User:ArielGlenn/dumps issues

This list of "recent" dumps issues is meant to assist the new dumps maintainers, as they figure out where to devote their resources. "Recent" means in the past couple of years, with a few older tasks added because they are representative of classes of issues.

Legend:

Incident is taken from the title of the Phabricator task.
Reporting date is when the phabricator task was initially opened, not when the bug was first introduced or even noticed.
Task is a link to the phabricator task with more details.
Impact is the impact it had on dumps production, if any.
Time to resolve is a guesstimate of the cumulative time spent by this dumps maintainer and does not include time spent by other developers, SRE, etc.

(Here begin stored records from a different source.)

(** * Ollama model administration: the command layer [OllamaCLI]

    A shallow embedding of the class [OllamaCLI] of
    [Ollama_Model_Manager_Advanced.py]: the inventory parser [list_models]
    (structured listing with a positional-text fallback), the terminal
    commands ([remove_model], [stop_model], [show_modelfile]) and the
    streaming commands ([pull_model], [create_model_from_modelfile],
    [run_model_once], [prune]).

    Python text is a sequence of Unicode code points, Python values that come
    out of [json.loads] are a small inductive type, exceptions are an error
    monad, and everything the methods do to the outside (processes,
    callbacks, the temporary file, the log) is recorded in an explicit world
    that is threaded through the calls. *)

From Stdlib Require Import String Ascii DecimalString.
From Stdlib Require Import List ZArith NArith Bool Lia Sorted PrimFloat.
Import ListNotations.

(** ** Python text *)

Module PyStr.

(** A Python [str]: its code points, in order. *)
Definition str := list N.

(** A literal of the source, written as a Rocq string. *)
Definition lit (s : string) : str := map N_of_ascii (list_ascii_of_string s).

Fixpoint str_eqb (a b : str) : bool :=
  match a, b with
  | [], [] => true
  | x :: a', y :: b' => N.eqb x y && str_eqb a' b'
  | _, _ => false
  end.

(** [str.isspace] on one code point; it is also what [str.strip],
    [str.split] without separator and the pattern [\s] use. *)
Definition space_table : list N :=
  [9; 10; 11; 12; 13; 28; 29; 30; 31; 32; 133; 160; 5760;
   8192; 8193; 8194; 8195; 8196; 8197; 8198; 8199; 8200; 8201; 8202;
   8232; 8233; 8239; 8287; 12288]%N.

Definition is_space (c : N) : bool := existsb (N.eqb c) space_table.

(** The line boundaries of [str.splitlines]. *)
Definition linebreak_table : list N :=
  [10; 11; 12; 13; 28; 29; 30; 133; 8232; 8233]%N.

Definition is_linebreak (c : N) : bool := existsb (N.eqb c) linebreak_table.

(** Unicode decimal digits (category Nd, Unicode 14): every block holds the
    ten digits 0..9 in order, the table lists the code point of each zero.
    This is the class of the pattern [\d] on text, and the digits [int]
    accepts. *)
Definition Nd_starts : list N :=
  [48; 1632; 1776; 1984; 2406; 2534; 2662; 2790; 2918; 3046; 3174; 3302;
   3430; 3558; 3664; 3792; 3872; 4160; 4240; 6112; 6160; 6470; 6608; 6784;
   6800; 6992; 7088; 7232; 7248; 42528; 43216; 43264; 43472; 43504; 43600;
   44016; 65296; 66720; 68912; 69734; 69872; 69942; 70096; 70384; 70736;
   70864; 71248; 71360; 71472; 71904; 72016; 72784; 73040; 73120; 92768;
   92864; 93008; 120782; 120792; 120802; 120812; 120822; 123200; 123632;
   125264; 130032]%N.

Definition digit_value (c : N) : option N :=
  match find (fun z => N.leb z c && N.ltb c (z + 10)) Nd_starts with
  | Some z => Some (c - z)%N
  | None => None
  end.

Definition is_digit (c : N) : bool :=
  match digit_value c with Some _ => true | None => false end.

(** [s.lstrip(chars)] and [s.rstrip(chars)], the character set given as a
    predicate. *)
Fixpoint lstrip_with (p : N -> bool) (s : str) : str :=
  match s with
  | c :: t => if p c then lstrip_with p t else s
  | [] => []
  end.

Definition rstrip_with (p : N -> bool) (s : str) : str :=
  rev (lstrip_with p (rev s)).

(** [s.strip()] *)
Definition strip (s : str) : str :=
  rstrip_with is_space (lstrip_with is_space s).

(** [s.rstrip("\r\n")] *)
Definition rstrip_crlf (s : str) : str :=
  rstrip_with (fun c => N.eqb c 13 || N.eqb c 10) s.

(** [s.splitlines()]: the line boundaries are dropped, ["\r\n"] is one
    boundary, and no empty line is produced after the last boundary.
    [cur] holds the current line, reversed. *)
Fixpoint splitlines_from (cur : str) (s : str) : list str :=
  match s with
  | [] => match cur with [] => [] | _ => [rev cur] end
  | c :: t =>
      if is_linebreak c then
        rev cur ::
        (if N.eqb c 13 then
           match t with
           | c2 :: t2 =>
               if N.eqb c2 10 then splitlines_from [] t2
               else splitlines_from [] t
           | [] => splitlines_from [] t
           end
         else splitlines_from [] t)
      else splitlines_from (c :: cur) t
  end.

Definition splitlines (s : str) : list str := splitlines_from [] s.

(** [s.split()]: maximal runs of non-whitespace. *)
Fixpoint split_from (cur : str) (s : str) : list str :=
  match s with
  | [] => match cur with [] => [] | _ => [rev cur] end
  | c :: t =>
      if is_space c then
        match cur with
        | [] => split_from [] t
        | _ => rev cur :: split_from [] t
        end
      else split_from (c :: cur) t
  end.

Definition split (s : str) : list str := split_from [] s.

(** [s.split(sep)] and [s.split(sep, maxsplit)] for a separator of one
    character; [maxsplit = None] is the call without a bound. *)
Fixpoint split_sep_from (sep : N) (maxsplit : option nat) (cur : str)
  (s : str) : list str :=
  match s with
  | [] => [rev cur]
  | c :: t =>
      if N.eqb c sep then
        match maxsplit with
        | None => rev cur :: split_sep_from sep None [] t
        | Some (S k) => rev cur :: split_sep_from sep (Some k) [] t
        | Some O => split_sep_from sep maxsplit (c :: cur) t
        end
      else split_sep_from sep maxsplit (c :: cur) t
  end.

Definition split_sep (sep : N) (maxsplit : option nat) (s : str) : list str :=
  split_sep_from sep maxsplit [] s.

(** [sep.join(parts)] *)
Fixpoint join (sep : str) (parts : list str) : str :=
  match parts with
  | [] => []
  | [x] => x
  | x :: rest => x ++ sep ++ join sep rest
  end.

(** [needle in s] on text. *)
Fixpoint starts_with (needle s : str) : bool :=
  match needle, s with
  | [], _ => true
  | x :: n', y :: s' => N.eqb x y && starts_with n' s'
  | _ :: _, [] => false
  end.

Fixpoint contains (needle s : str) : bool :=
  starts_with needle s ||
  match s with
  | [] => false
  | _ :: t => contains needle t
  end.

(** [str(n)] of an integer, as an f-string renders it. *)
Definition str_of_Z (z : Z) : str := lit (NilZero.string_of_int (Z.to_int z)).

Fixpoint take_while (p : N -> bool) (s : str) : str :=
  match s with
  | c :: t => if p c then c :: take_while p t else []
  | [] => []
  end.

(** *** The two patterns of the source *)

(** [$] without MULTILINE: the end of the text, or just before a final
    newline. *)
Definition at_dollar (s : str) : bool :=
  match s with
  | [] => true
  | [c] => N.eqb c 10
  | _ => false
  end.

(** [\s*$]: the greedy star first, then one step back at a time. *)
Fixpoint spaces_dollar (s : str) : bool :=
  match s with
  | c :: t => (is_space c && spaces_dollar t) || at_dollar s
  | [] => true
  end.

(** [\d{k}%\s*$] at the head of [s], for a fixed count [k]; the digits are
    group 1. *)
Definition digits_percent (k : nat) (s : str) : option str :=
  let g := firstn k s in
  if Nat.eqb (length g) k && forallb is_digit g then
    match skipn k s with
    | c :: r => if N.eqb c 37 && spaces_dollar r then Some g else None
    | [] => None
    end
  else None.

(** [(\d{1,3})%\s*$] at the head of [s]: the greedy count tries three
    digits, then two, then one. *)
Definition percent_here (s : str) : option str :=
  match digits_percent 3 s with
  | Some g => Some g
  | None =>
      match digits_percent 2 s with
      | Some g => Some g
      | None => digits_percent 1 s
      end
  end.

(** [re.search(r"(\d{1,3})%\s*$", line)]: the leftmost start that matches;
    the result is [m.group(1)]. *)
Fixpoint search_percent (s : str) : option str :=
  match percent_here s with
  | Some g => Some g
  | None =>
      match s with
      | [] => None
      | _ :: t => search_percent t
      end
  end.

(** [q\d[^-]*] with IGNORECASE at the head of [s]; the result is
    [m.group(0)]. *)
Definition quant_here (s : str) : option str :=
  match s with
  | q :: d :: t =>
      if (N.eqb q 113 || N.eqb q 81) && is_digit d then
        Some (q :: d :: take_while (fun c => negb (N.eqb c 45)) t)
      else None
  | _ => None
  end.

(** [re.search(r"q\d[^-]*", variant, flags=re.IGNORECASE)] *)
Fixpoint search_quant (s : str) : option str :=
  match quant_here s with
  | Some m => Some m
  | None =>
      match s with
      | [] => None
      | _ :: t => search_quant t
      end
  end.

End PyStr.

Import PyStr.
Arguments lit s%_string.

(** ** Python values, exceptions *)

(** The exceptions below are the subclasses of [Exception]; [text] is what
    [str(e)] gives. *)
Inductive exn_kind :=
| TypeError | AttributeError | ValueError | IndexError | JSONDecodeError
| CalledProcessError | TimeoutExpired | OSError | FileNotFoundError
| OtherException.

Record exn := Exn { kind : exn_kind; text : str }.

Inductive result (A : Type) :=
| Ok (a : A)
| Raise (e : exn).

Arguments Ok {A} a.
Arguments Raise {A} e.

Definition rbind {A B} (r : result A) (k : A -> result B) : result B :=
  match r with
  | Ok a => k a
  | Raise e => Raise e
  end.

Notation "'let?' x := r 'in' k" := (rbind r (fun x => k))
  (at level 10, x name, r at level 100, k at level 200).

(** The values [json.loads] builds.  A dict keeps its insertion order; its
    keys are text. *)
#[local] Unset Elimination Schemes.
Inductive pyval :=
| PNone
| PBool (b : bool)
| PInt (z : Z)
| PFloat (f : float)
| PStr (s : str)
| PList (l : list pyval)
| PDict (d : list (str * pyval)).
#[local] Set Elimination Schemes.

Definition type_name (v : pyval) : str :=
  match v with
  | PNone => lit "NoneType"
  | PBool _ => lit "bool"
  | PInt _ => lit "int"
  | PFloat _ => lit "float"
  | PStr _ => lit "str"
  | PList _ => lit "list"
  | PDict _ => lit "dict"
  end.

(** Truth value of a Python value, as [or] and [if] test it. *)
Definition truthy (v : pyval) : bool :=
  match v with
  | PNone => false
  | PBool b => b
  | PInt z => negb (Z.eqb z 0)
  | PFloat f => negb (PrimFloat.eqb f 0%float)
  | PStr s => match s with [] => false | _ => true end
  | PList l => match l with [] => false | _ => true end
  | PDict d => match d with [] => false | _ => true end
  end.

(** Truth value of an [Optional[str]]. *)
Definition truthy_opt (o : option str) : bool :=
  match o with
  | Some (_ :: _) => true
  | _ => false
  end.

(** [o or default] on an [Optional[str]]. *)
Definition or_str (o : option str) (default : str) : str :=
  if truthy_opt o then match o with Some s => s | None => default end
  else default.

Definition no_attribute (v : pyval) (attr : str) : exn :=
  Exn AttributeError
    (lit "'" ++ type_name v ++ lit "' object has no attribute '" ++ attr
     ++ lit "'").

(** [needle in v] *)
Definition py_in (needle : str) (v : pyval) : result bool :=
  match v with
  | PStr s => Ok (contains needle s)
  | PList l =>
      Ok (existsb (fun x => match x with
                            | PStr t => str_eqb needle t
                            | _ => false
                            end) l)
  | PDict d => Ok (existsb (fun kv => str_eqb needle (fst kv)) d)
  | _ =>
      Raise (Exn TypeError
               (lit "argument of type '" ++ type_name v
                ++ lit "' is not iterable"))
  end.

(** [v.split(sep)] and [v.split(sep, maxsplit)] *)
Definition py_split (v : pyval) (sep : N) (maxsplit : option nat)
  : result (list str) :=
  match v with
  | PStr s => Ok (split_sep sep maxsplit s)
  | _ => Raise (no_attribute v (lit "split"))
  end.

(** [parts[i]] *)
Definition py_item (parts : list str) (i : nat) : result str :=
  match nth_error parts i with
  | Some x => Ok x
  | None => Raise (Exn IndexError (lit "list index out of range"))
  end.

These guesses are pretty arbitrary and may be fairly low.
Likelihood of recurrence is Unlikely, Low, Medium, Likely, Guaranteed; usually this is an estimate of how likely an issue of this sort is to recur, rather than the exact same thing.

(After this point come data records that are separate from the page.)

(** ** The field resolver *)

Lemma present_missing (value : JsValue) :
  present value = false <->
  value = JsUndefined \/ value = JsNull \/ value = JsString "".
Proof.
  destruct value; simpl; split; intros H;
    try discriminate; auto;
    try (destruct H as [H|[H|H]]; discriminate).
  - right; right. f_equal. apply String.eqb_eq.
    now destruct (s =? "").
  - destruct H as [H|[H|H]]; try discriminate.
    inversion H; subst. reflexivity.
Qed.

Lemma getValueOrLog_fst (value : JsValue) (fieldName context : string) (w : World) :
  fst (getValueOrLog value fieldName context w) =
  if present value then value else JsNull.
Proof.
  unfold getValueOrLog. destruct (present value); [reflexivity|].
  run. reflexivity.
Qed.

(** C8: the field resolver returns [null] exactly when its input is
    [undefined], [null] or the empty string, and returns every other input
    unchanged, [0] and [false] included; no miss returns a string. *)
Theorem getValueOrLog_spec (value : JsValue) (fieldName context : string) (w : World) :
  let result := fst (getValueOrLog value fieldName context w) in
  (result = JsNull <->
     value = JsUndefined \/ value = JsNull \/ value = JsString "") /\
  (~ (value = JsUndefined \/ value = JsNull \/ value = JsString "") ->
     result = value) /\
  (present value = false -> forall s, result <> JsString s) /\
  fst (getValueOrLog (JsNumber 0) fieldName context w) = JsNumber 0 /\
  fst (getValueOrLog (JsBoolean false) fieldName context w) = JsBoolean false.
Proof.
  cbv zeta. rewrite !getValueOrLog_fst.
  split; [| split; [| split; [| split; reflexivity]]].
  - rewrite <- present_missing. destruct (present value) eqn:E.
    + split; [| discriminate]. intros ->. discriminate.
    + split; reflexivity.
  - rewrite <- present_missing. intros H.
    destruct (present value); [reflexivity | now destruct H].
  - intros -> s. discriminate.
Qed.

Dumps issues over the past year or so, with impact, risk of recurrence
Incident	Reporting date	Task	Impact	Time to resolve	Likelihood of recurrence
PHP Warning: XMLReader::read(): Memory allocation failed : growing input buffer	May 12 2023	T336573	Manual intervention needed: Had to manually run the page range using bz2 prefetch files	Unresolved, several hours of investigation	Unlikely: we've seen maybe two of these sorts of errors in the last several years
various weekly and daily dumps run from systemd timers are broken	Apr 27 2021	T281267	Various jobs did not run due to a change in the systemd timer syntax in puppet manifests	30 minutes (?) of investigation, and a patch merged	Unlikely: Possible to see a similar change but I don't see systemd timer manifests being tweaked again any time soon
Two page content jobs for wikidatawiki are taking days to complete.	May 16 2023	T336742	Eventually completed but would have been better with manual intervention to shoot the jobs and let them rerun	1 hour (?) of investigation etc	Low: While we don't know the cause, I've seen this only a couple times in several years.

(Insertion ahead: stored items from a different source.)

(** C4, for whole-number requests.  When wattage, count and hours of every
    entry and the price and spec of every catalog item are whole numbers,
    the peak load and the daily energy are at most 10^12 and [totalCost] is
    at most [Number.MAX_SAFE_INTEGER]: the three counts are whole numbers;
    as soon as one entry has positive wattage, count and hours they are all
    at least 1; and [totalCost] is a whole number, exactly
    inverterCount x inverterPrice + batteryCount x batteryPrice
    + panelCount x panelPrice + installCost.  The price of a missing kind is
    0, and [installCost] is [price || 150000] on the first installation
    item: its price unless that is 0, and 150000 when it is 0 or when there
    is no such item. *)
Theorem counts_are_integers_and_cost_is_exact_sum b f appliances catalog :
  wholeLoad LOAD_LIMIT appliances ->
  Forall wholeItem catalog ->
  let r := calculateSolarSystem b f appliances catalog in
  let s := r.(system) in
  Num.le r.(financials).(totalCost) MAX_SAFE_INTEGER ->
  (whole s.(inverterCount) /\ whole s.(batteryCount) /\ whole s.(panelCount))
  /\ (Exists hasDemand appliances ->
      Num.le (Fin 1) s.(inverterCount)
      /\ Num.le (Fin 1) s.(batteryCount)
      /\ Num.le (Fin 1) s.(panelCount))
  /\ installCostOf catalog
     = match firstOfType ItemType.installation catalog with
       | Some i => if Num.truthy i.(CatalogItem.price)
                   then i.(CatalogItem.price) else Fin 150000
       | None => Fin 150000
       end
  /\ whole r.(financials).(totalCost)
  /\ r.(financials).(totalCost)
     =n= s.(inverterCount) * unitPrice s.(inverter)
         + s.(batteryCount) * unitPrice s.(battery)
         + s.(panelCount) * unitPrice s.(panel)
         + installCostOf catalog.
Proof.
  intros Hload Hitems r s Hsafe. subst s.
  assert (Ha := wholeLoad_valid Hload).
  assert (Hc := wholeCatalog_valid Hitems).
  assert (Hdi := inverterDivisor_positive appliances Hc).
  assert (Hdb := batteryDivisor_positive Hc).
  assert (Hdp := panelDivisor_positive Hc).
  assert (Hcounts : whole r.(system).(inverterCount)
                    /\ whole r.(system).(batteryCount)
                    /\ whole r.(system).(panelCount)).
  { subst r. rewrite inverterCount_eq, batteryCount_eq, panelCount_eq.
    unfold whole. repeat split; apply count_nonneg_integer;
      first [exact (requiredInverterSize_nonneg Ha)
            |exact (requiredStorageWh_nonneg Ha)
            |exact (requiredPanelPower_nonneg Ha)
            |assumption]. }
  assert (Hsum := @totalCost_unitPrice appliances catalog Hc b f).
  cbn zeta in Hsum. fold r in Hsum.
  split; [exact Hcounts|]. split; [|split; [|split]].
  - intros Hex. subst r.
    rewrite inverterCount_eq, batteryCount_eq, panelCount_eq.
    repeat split; apply count_at_least_one; try assumption.
    + exact (requiredInverterSize_positive Ha Hex).
    + exact (requiredStorageWh_positive Ha Hex).
    + exact (requiredPanelPower_positive Ha Hex).
  - apply installCostOf_cases.
  - rewrite Hsum. destruct Hcounts as (Hi & Hb & Hp).
    repeat apply whole_add; try apply whole_mul; try assumption;
      try exact (installCostOf_whole Hitems);
      apply (unitPrice_whole Hitems); intros i Hx; subst r;
      rewrite ?inverter_eq, ?battery_eq, ?panel_eq in Hx;
      first [exact (proj1 (selectInverter_Some_In _ _ Hx))
            |exact (proj1 (firstOfType_Some_In _ _ Hx))].
  - exact Hsum.
Qed.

SQL/XML dumps multiple errors "Couldn't update index json file, Continuing anyways" from 09 21 2022 near midnight	Sep 21 2022	T318206	No impact on dumps, surprisingly	This turned out to be a space issue, needed cleanup script time changes in puppet	Low: we have new hosts with lots of space for the next couple years
look into space issues on dumpsdata1001 and 1003	Sep 19 2020	T263318	No impact on dumps	30 mins (?) of investigation and cleanup	Low: we have new hosts with lots of space for the next couple years
Resolve space issues on dumpsdata1001, 1003	Feb 25 2023	T330573	None on dumps	At lest 8 hours total: quote/order/deploy new hosts and make them active	Low: we have new hosts with lots of space for the next couple years
Siteinfo v2 format job needs to be fixed up	Feb 9 2022	T301373	Dumps jobs kept retrying a successful ob until this was fixed	1 hour to inestigate, fix, clean up	Low: We seldom add new datasets other than tables to the sql/xml dumps any more and could probably just defer until the new system is on line
Make the Dumps Stats job faster	Feb 3 2023	T328804	None on dumps but basically means this job had to be shot if we wanted to do maintenance in between runs	30 mins investigation, patch, etc	Medium: the job now takes 4 days to complete, we might need to tweak the number of cores one more time as these wikis get larger
Kiwix rsyncs not completing and stacking up on Clouddumps1001,2	Aug 12 2020	T260223	Latest kiwix files not available for download	a few hours of investigation, discussion, patches in puppet, etc. (there were multiple issues over time on both ends)	Medium: a full mirror on their side can cause this and they've no way to alert for that nor get their upstream mirror to fix things quickly
Include linktarget data in public dumps	Aug 12 2022	T315063	Patch needed to add the new table to dumps output	30 minutes to patch, merge, deploy, verify	Medium: we get requests for new tables from time to time
page_restrictions field incomplete in current and historical dumps	Apr 29 2020 (but a problem since 2008 probably)	T251411	Dumps user must download the page_restrictions table and extract the info they need from there.	30 minutes (?) of investigation, patch never merged, resolved by planned schema change removing the obsolote field	Medium: Possible that another schema change will impact the dumps by causing a field to no longer be dumped, etc.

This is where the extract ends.